YOUR TASK
Copy all lines below that use the word "Some".

DATA FOR THIS EXERCISE
• • • •
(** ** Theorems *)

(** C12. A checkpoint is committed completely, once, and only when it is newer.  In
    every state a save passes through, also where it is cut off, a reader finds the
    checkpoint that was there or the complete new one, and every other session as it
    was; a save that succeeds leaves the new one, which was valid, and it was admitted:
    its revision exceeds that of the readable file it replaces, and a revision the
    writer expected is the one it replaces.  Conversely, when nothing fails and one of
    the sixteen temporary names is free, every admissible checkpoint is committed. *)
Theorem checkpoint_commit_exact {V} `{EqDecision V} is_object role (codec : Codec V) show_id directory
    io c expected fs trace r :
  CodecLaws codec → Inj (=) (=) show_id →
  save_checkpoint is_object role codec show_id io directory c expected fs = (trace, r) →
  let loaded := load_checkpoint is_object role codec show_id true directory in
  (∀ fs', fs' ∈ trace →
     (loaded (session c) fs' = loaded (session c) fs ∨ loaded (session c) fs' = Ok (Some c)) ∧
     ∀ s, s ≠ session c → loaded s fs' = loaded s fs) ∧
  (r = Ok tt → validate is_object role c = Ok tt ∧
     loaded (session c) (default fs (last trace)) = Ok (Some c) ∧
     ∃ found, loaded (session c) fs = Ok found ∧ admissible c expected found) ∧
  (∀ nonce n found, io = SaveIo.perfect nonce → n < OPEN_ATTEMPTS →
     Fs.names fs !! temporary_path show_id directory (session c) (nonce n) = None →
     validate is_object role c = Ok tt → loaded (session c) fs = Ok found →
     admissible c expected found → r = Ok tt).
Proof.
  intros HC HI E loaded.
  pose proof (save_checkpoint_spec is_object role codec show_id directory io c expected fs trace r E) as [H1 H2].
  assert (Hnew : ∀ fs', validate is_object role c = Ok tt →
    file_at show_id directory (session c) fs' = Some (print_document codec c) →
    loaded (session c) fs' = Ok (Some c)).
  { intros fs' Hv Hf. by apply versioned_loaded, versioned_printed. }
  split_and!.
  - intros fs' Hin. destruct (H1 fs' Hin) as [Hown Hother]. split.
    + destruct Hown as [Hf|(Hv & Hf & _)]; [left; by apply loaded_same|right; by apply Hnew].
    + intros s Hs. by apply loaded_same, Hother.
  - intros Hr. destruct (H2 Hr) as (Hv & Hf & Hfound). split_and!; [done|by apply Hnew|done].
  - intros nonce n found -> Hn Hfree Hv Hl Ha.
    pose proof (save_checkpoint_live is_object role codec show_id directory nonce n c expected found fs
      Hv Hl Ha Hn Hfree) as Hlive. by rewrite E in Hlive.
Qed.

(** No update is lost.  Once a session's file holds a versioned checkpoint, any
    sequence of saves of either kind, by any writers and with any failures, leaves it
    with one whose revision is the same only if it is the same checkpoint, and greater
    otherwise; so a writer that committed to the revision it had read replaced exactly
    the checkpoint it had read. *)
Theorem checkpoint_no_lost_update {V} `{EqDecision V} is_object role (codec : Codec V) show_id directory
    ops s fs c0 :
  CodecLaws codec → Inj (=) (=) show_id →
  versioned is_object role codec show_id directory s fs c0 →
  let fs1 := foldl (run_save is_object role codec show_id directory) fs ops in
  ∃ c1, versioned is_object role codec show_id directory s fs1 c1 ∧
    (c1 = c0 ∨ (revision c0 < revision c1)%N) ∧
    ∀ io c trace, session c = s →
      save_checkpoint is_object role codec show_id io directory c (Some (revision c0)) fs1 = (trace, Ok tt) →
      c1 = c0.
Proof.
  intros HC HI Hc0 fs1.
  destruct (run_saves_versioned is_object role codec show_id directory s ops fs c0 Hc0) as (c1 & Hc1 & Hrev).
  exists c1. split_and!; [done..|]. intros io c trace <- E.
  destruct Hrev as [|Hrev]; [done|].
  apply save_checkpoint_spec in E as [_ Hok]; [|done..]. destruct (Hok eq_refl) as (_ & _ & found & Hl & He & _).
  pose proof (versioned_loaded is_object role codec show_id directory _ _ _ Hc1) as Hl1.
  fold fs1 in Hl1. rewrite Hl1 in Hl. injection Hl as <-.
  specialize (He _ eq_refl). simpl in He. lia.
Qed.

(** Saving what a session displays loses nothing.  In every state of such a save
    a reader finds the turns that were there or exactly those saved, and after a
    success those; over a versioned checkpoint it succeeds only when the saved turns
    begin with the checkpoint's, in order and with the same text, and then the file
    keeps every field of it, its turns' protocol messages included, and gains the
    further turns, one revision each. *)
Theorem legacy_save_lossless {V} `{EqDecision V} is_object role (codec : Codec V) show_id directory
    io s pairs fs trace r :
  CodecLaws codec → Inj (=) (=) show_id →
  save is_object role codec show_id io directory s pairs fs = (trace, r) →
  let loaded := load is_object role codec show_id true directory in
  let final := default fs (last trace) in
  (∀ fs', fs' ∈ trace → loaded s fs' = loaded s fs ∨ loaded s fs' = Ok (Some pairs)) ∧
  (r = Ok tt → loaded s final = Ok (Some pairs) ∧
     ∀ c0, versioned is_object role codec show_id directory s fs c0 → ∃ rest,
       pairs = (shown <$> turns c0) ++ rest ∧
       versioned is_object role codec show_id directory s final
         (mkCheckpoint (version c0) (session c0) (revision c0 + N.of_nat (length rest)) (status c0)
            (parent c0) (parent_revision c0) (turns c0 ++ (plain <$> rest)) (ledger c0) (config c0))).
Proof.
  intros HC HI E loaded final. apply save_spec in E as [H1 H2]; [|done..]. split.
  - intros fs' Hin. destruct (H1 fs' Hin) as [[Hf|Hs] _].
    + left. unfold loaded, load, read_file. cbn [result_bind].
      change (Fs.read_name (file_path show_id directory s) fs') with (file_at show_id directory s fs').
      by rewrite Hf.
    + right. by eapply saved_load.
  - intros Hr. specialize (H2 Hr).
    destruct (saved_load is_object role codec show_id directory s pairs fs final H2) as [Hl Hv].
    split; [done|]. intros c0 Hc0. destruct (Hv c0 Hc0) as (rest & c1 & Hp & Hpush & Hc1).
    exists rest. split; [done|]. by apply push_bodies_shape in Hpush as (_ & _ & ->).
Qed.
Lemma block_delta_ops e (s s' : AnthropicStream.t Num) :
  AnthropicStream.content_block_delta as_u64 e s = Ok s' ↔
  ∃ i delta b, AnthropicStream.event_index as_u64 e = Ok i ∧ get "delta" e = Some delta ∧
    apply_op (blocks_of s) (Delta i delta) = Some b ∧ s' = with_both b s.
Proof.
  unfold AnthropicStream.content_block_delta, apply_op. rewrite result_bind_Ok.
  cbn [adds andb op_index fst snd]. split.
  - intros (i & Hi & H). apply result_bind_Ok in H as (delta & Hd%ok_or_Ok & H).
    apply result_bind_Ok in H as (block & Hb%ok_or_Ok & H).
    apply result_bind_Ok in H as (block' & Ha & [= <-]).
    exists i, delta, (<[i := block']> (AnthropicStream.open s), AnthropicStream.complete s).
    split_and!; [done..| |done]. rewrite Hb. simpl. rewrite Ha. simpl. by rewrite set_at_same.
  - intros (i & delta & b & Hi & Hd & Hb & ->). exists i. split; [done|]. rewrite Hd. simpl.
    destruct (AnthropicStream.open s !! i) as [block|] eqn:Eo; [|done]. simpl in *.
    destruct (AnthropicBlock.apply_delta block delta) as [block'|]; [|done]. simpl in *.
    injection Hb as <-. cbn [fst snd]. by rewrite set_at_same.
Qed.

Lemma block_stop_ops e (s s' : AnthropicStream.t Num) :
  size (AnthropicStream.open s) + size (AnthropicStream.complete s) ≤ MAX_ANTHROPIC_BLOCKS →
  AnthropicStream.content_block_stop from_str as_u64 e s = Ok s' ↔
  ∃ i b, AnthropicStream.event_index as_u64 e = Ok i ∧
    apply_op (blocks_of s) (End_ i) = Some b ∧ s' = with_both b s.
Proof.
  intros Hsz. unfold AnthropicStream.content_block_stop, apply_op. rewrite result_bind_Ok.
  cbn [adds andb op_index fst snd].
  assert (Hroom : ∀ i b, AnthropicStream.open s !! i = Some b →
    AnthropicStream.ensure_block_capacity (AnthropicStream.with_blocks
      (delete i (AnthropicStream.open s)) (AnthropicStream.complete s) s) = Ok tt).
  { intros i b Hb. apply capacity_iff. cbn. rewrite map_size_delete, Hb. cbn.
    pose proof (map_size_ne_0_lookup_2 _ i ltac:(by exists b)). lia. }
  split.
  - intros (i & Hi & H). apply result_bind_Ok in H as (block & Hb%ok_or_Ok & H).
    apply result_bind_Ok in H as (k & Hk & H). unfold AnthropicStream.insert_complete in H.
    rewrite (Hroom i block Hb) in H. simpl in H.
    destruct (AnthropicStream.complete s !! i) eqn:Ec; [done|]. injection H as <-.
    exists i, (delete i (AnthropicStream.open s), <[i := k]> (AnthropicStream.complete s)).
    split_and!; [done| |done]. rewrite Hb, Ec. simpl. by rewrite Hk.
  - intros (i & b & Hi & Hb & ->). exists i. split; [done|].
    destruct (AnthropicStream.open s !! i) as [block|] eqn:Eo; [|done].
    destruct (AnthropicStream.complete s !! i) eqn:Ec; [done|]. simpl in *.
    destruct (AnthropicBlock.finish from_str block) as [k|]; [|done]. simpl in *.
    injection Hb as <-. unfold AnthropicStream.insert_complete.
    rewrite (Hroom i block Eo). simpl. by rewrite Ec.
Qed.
• • • •
EXPECTED OUTPUT
     (loaded (session c) fs' = loaded (session c) fs ∨ loaded (session c) fs' = Ok (Some c)) ∧
     loaded (session c) (default fs (last trace)) = Ok (Some c) ∧
    file_at show_id directory (session c) fs' = Some (print_document codec c) →
    loaded (session c) fs' = Ok (Some c)).
      save_checkpoint is_object role codec show_id io directory c (Some (revision c0)) fs1 = (trace, Ok tt) →
  (∀ fs', fs' ∈ trace → loaded s fs' = loaded s fs ∨ loaded s fs' = Ok (Some pairs)) ∧
  (r = Ok tt → loaded s final = Ok (Some pairs) ∧
  ∃ i delta b, AnthropicStream.event_index as_u64 e = Ok i ∧ get "delta" e = Some delta ∧
    apply_op (blocks_of s) (Delta i delta) = Some b ∧ s' = with_both b s.
    apply_op (blocks_of s) (End_ i) = Some b ∧ s' = with_both b s.
  assert (Hroom : ∀ i b, AnthropicStream.open s !! i = Some b →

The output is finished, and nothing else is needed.